(* ===== verification/WeatherSourcesCorrect.v ===== *)
(** * Correctness of the weather of stations

    The grid of the directory finds exactly the stations within given bounds, and what the
    code indexes is there. A source keeps the newest report of each station and kind and the
    exact sizes; a query shows the newer of two. What a snapshot holds is restored. *)

From Stdlib Require Import Strings.Byte Floats.SpecFloat.

From stdpp Require Import base gmap list list_numbers strings sorting.
From S2P Require Import Prelude Utf8 Float64 AcsContracts DeviceSetupCode NotamCatalog NotamCatalogCorrect ReceiverFraming ReceiverProtocol ReceiverProducts.
From S2P Require Import ReceiverProductsCorrect ReceiverLive WeatherSources.

Local Open Scope Z_scope.

(** ** Cells *)

(** A finite float, and its value in units of the smallest positive one. *)
Definition finite_ok (x : f64) : Prop :=
  match x with S754_zero _ => True | S754_finite _ m e => bounded 53 1024 m e = true | _ => False end.
Definition sval (x : f64) : Z :=
  match x with
  | S754_finite s m e => (if s then -1 else 1) * (Zpos m * 2 ^ (e + 1074))
  | _ => 0
  end.

Lemma compare_sval x y : finite_ok x → finite_ok y → SFcompare x y = Some (sval x ?= sval y).
Proof.
  intros Hx Hy. destruct x as [s| | |s m e]; try done; destruct y as [s'| | |s' m' e']; try done.
  - pose proof (val_bound m' e' Hy). cbn [SFcompare sval val] in *. f_equal.
    destruct s'; symmetry; [apply Z.compare_gt_iff|apply Z.compare_lt_iff]; lia.
  - pose proof (val_bound m e Hx). cbn [SFcompare sval val] in *. f_equal.
    destruct s; symmetry; [apply Z.compare_lt_iff|apply Z.compare_gt_iff]; lia.
  - pose proof (val_bound m e Hx) as Bx. pose proof (val_bound m' e' Hy) as By.
    pose proof (total_cmp_val (S754_finite false m e) (S754_finite false m' e') Hx Hy) as Ht.
    cbn [val total_cmp SFcompare sval] in *. f_equal. destruct s, s'; rewrite ?Z.mul_1_l.
    + replace (-1 * (Zpos m * 2 ^ (e + 1074)) ?= -1 * (Zpos m' * 2 ^ (e' + 1074))) with (CompOpp (Zpos m * 2 ^ (e + 1074) ?= Zpos m' * 2 ^ (e' + 1074))).
      { rewrite <- Ht. by destruct (e ?= e'). }
      rewrite <- Z.compare_antisym. destruct (Z.compare_spec (Zpos m' * 2 ^ (e' + 1074)) (Zpos m * 2 ^ (e + 1074))); symmetry;
        [apply Z.compare_eq_iff|apply Z.compare_lt_iff|apply Z.compare_gt_iff]; lia.
    + symmetry. apply Z.compare_lt_iff. lia.
    + symmetry. apply Z.compare_gt_iff. lia.
    + done.
Qed.
Lemma f64_le_sval x y : finite_ok x → finite_ok y → f64_le x y = true ↔ sval x ≤ sval y.
Proof. intros Hx Hy. unfold f64_le, SFleb. rewrite compare_sval by done. destruct (Z.compare_spec (sval x) (sval y)); split; (done || lia). Qed.
Lemma f64_gt_sval x y : finite_ok x → finite_ok y → f64_gt x y = true ↔ sval y < sval x.
Proof. intros Hx Hy. unfold f64_gt, f64_lt, SFltb. rewrite compare_sval by done. destruct (Z.compare_spec (sval y) (sval x)); split; (done || lia). Qed.
(** What lies between finite floats is finite. *)
Lemma between_finite lo hi x : finite_ok lo → finite_ok hi → valid_binary 53 1024 x = true → f64_le lo x = true → f64_le x hi = true → finite_ok x.
Proof.
  intros Hl Hh Hv L R. destruct x as [|[]| |]; try done; unfold f64_le, SFleb in *; destruct lo; try done; destruct hi; done.
Qed.

(** Half of a float, and its floor. *)
Lemma round_sign s m e l : binary_round_aux 53 1024 s m e l =
  match binary_round_aux 53 1024 false m e l with
  | S754_zero _ => S754_zero s | S754_infinity _ => S754_infinity s | S754_finite _ m e => S754_finite s m e | S754_nan => S754_nan
  end.
Proof. unfold binary_round_aux. repeat (case_match; simplify_eq); done. Qed.

Lemma div_two s m e : f64_div (S754_finite s m e) SPATIAL_CELL_DEGREES =
  let e' := Z.min (fexp 53 1024 (Zpos (digits2_pos m) + e - 2)) (e + 51) in
  let m' := match e + 51 - e' with Zpos _ => Z.shiftl (Zpos m) (e + 51 - e') | Z0 => Zpos m | Zneg _ => Z0 end in
  binary_round_aux 53 1024 s (m' / 2 ^ 52) e' (new_location (2 ^ 52) (m' mod 2 ^ 52)).
Proof.
  change SPATIAL_CELL_DEGREES with (S754_finite false 4503599627370496 (-51)). cbn [f64_div SFdiv xorb]. unfold SFdiv_core_binary.
  change (Zdigits2 4503599627370496 + -51) with 2. change (Zdigits2 (Zpos m)) with (Zpos (digits2_pos m)).
  replace (e - -51) with (e + 51) by lia. cbv zeta. rewrite xorb_false_r.
  set (e' := Z.min _ _). set (m' := match e + 51 - e' with Z0 => _ | Zpos _ => _ | Zneg _ => _ end).
  change 4503599627370496 with (2 ^ 52). unfold Z.div, Z.modulo. by destruct (Z.div_eucl m' (2 ^ 52)).
Qed.

Lemma half_exact s m e : bounded 53 1024 m e = true → -1073 ≤ e → f64_div (S754_finite s m e) SPATIAL_CELL_DEGREES = S754_finite s m (e - 1).
Proof.
  intros Hb He. pose proof (proj1 (bounded_iff m e) Hb) as (Hr & Hl & Hc). assert (Z.log2 (Zpos m) = 52) as El by lia.
  assert (bounded 53 1024 m (e - 1) = true) as Hb' by (apply bounded_iff; lia).
  rewrite div_two, digits2_log2, El. cbv zeta. unfold fexp, emin.
  set (e' := Z.min _ _). set (j := e - 1 - e'). assert (0 ≤ j ≤ 1) as Hj by lia.
  assert (e + 51 - e' = 52 + j) as -> by lia. destruct (52 + j) eqn:Ej; [lia| |lia]. rewrite <- Ej, Z.shiftl_mul_pow2 by lia.
  rewrite Z.pow_add_r by lia. replace (Zpos m * (2 ^ 52 * 2 ^ j)) with (Zpos m * 2 ^ j * 2 ^ 52) by lia.
  rewrite Z.div_mul, Z.mod_mul by lia. change (new_location (2 ^ 52) 0) with loc_Exact. rewrite round_sign.
  assert (binary_round_aux 53 1024 false (Zpos m * 2 ^ j) e' loc_Exact = S754_finite false m (e - 1)) as ->; [|done].
  destruct (Zpos m * 2 ^ j) as [|q|] eqn:Eq; [nia| |nia]. assert (Z.log2 (Zpos q) = 52 + j) as Lq by (rewrite <- Eq, Z.log2_mul_pow2 by lia; lia).
  pose proof (round_aux q e') as Hr'. rewrite digits2_log2, Lq in Hr'. unfold fexp, emin in Hr'.
  replace (Z.max (52 + j + 1 + e' - 53) (3 - 1024 - 53)) with (e - 1) in Hr' by lia. destruct Hr' as [Hok Hv]; [lia|].
  replace (e - 1 - e') with j in Hv by lia. rewrite <- Eq, rnd_even_exact in Hv by lia. rewrite Eq in Hv.
  apply val_inj; [done|done|]. rewrite Hv. pose proof (val_bound m (e - 1) Hb'). unfold val in *. lia.
Qed.

Lemma half_tiny s m : bounded 53 1024 m (-1074) = true → f64_div (S754_finite s m (-1074)) SPATIAL_CELL_DEGREES =
  match (if Z.even (Zpos m) then Zpos m / 2 else if Z.even (Zpos m / 2) then Zpos m / 2 else Zpos m / 2 + 1) with
  | Zpos q => S754_finite s q (-1074) | _ => S754_zero s end.
Proof.
  intros (_ & Hl & _)%bounded_iff. rewrite div_two, digits2_log2.
  assert (Z.min (fexp 53 1024 (Z.log2 (Zpos m) + 1 + -1074 - 2)) (-1074 + 51) = -1074) as ->.
  { unfold fexp, emin. pose proof (Z.log2_nonneg (Zpos m)). lia. }
  cbv zeta.
  change (-1074 + 51 - -1074) with 51. cbn match. rewrite Z.shiftl_mul_pow2 by lia.
  assert (Zpos m * 2 ^ 51 / 2 ^ 52 = Zpos m / 2) as ->.
  { change (2 ^ 52) with (2 * 2 ^ 51). by rewrite Z.div_mul_cancel_r by lia. }
  assert ((Zpos m * 2 ^ 51) mod 2 ^ 52 = (Zpos m mod 2) * 2 ^ 51) as ->.
  { change (2 ^ 52) with (2 * 2 ^ 51). by rewrite Zmult_mod_distr_r. }
  assert (Zpos m < 2 ^ 53) as Hm by (apply Z.log2_lt_pow2; lia). rewrite Zeven_mod.
  assert (∀ q l, 0 ≤ q ≤ 2 ^ 52 → shr_fexp 53 1024 q (-1074) l = (shr_record_of_loc q l, -1074)) as Hshr.
  { intros q l Hq. unfold shr_fexp. replace (fexp 53 1024 (Zdigits2 q + -1074) - -1074) with 0; [done|].
    unfold fexp, emin. destruct q as [|q|]; [simpl; lia| |lia]. simpl Zdigits2. rewrite digits2_log2.
    assert (Z.log2 (Zpos q) ≤ 52) by (change 52 with (Z.log2 (2 ^ 52)); apply Z.log2_le_mono; lia). lia. }
  assert (0 ≤ Zpos m / 2 < 2 ^ 52) as Hq by (split; [apply Z.div_pos; lia|apply Z.div_lt_upper_bound; lia]).
  pose proof (Z.mod_pos_bound (Zpos m) 2 ltac:(lia)) as Hmod. unfold binary_round_aux. rewrite Hshr by lia.
  destruct (Z.eq_dec (Zpos m mod 2) 0) as [E|E].
  - rewrite E. change (new_location (2 ^ 52) (0 * 2 ^ 51)) with loc_Exact. cbn [shr_record_of_loc shr_m loc_of_shr_record round_nearest_even].
    rewrite Hshr by lia. cbn [shr_record_of_loc shr_m Z.eqb]. destruct (Zpos m / 2); [done|done|lia].
  - assert (Zpos m mod 2 = 1) as -> by lia. change (new_location (2 ^ 52) (1 * 2 ^ 51)) with (loc_Inexact Eq).
    cbn [shr_record_of_loc shr_m loc_of_shr_record round_nearest_even]. rewrite Hshr by (destruct (Z.even _); lia).
    cbn [shr_record_of_loc shr_m Z.eqb]. destruct (Z.even (Zpos m / 2)); [|destruct (Zpos m / 2 + 1) eqn:?; [done|done|lia]].
    destruct (Zpos m / 2); [done|done|lia].
Qed.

(Required work) Spot every line in the entries that includes the word "symmetry", and copy each one out.

(Result of the task)
    destruct s'; symmetry; [apply Z.compare_gt_iff|apply Z.compare_lt_iff]; lia.
    destruct s; symmetry; [apply Z.compare_lt_iff|apply Z.compare_gt_iff]; lia.
      rewrite <- Z.compare_antisym. destruct (Z.compare_spec (Zpos m' * 2 ^ (e' + 1074)) (Zpos m * 2 ^ (e + 1074))); symmetry;
    + symmetry. apply Z.compare_lt_iff. lia.
    + symmetry. apply Z.compare_gt_iff. lia.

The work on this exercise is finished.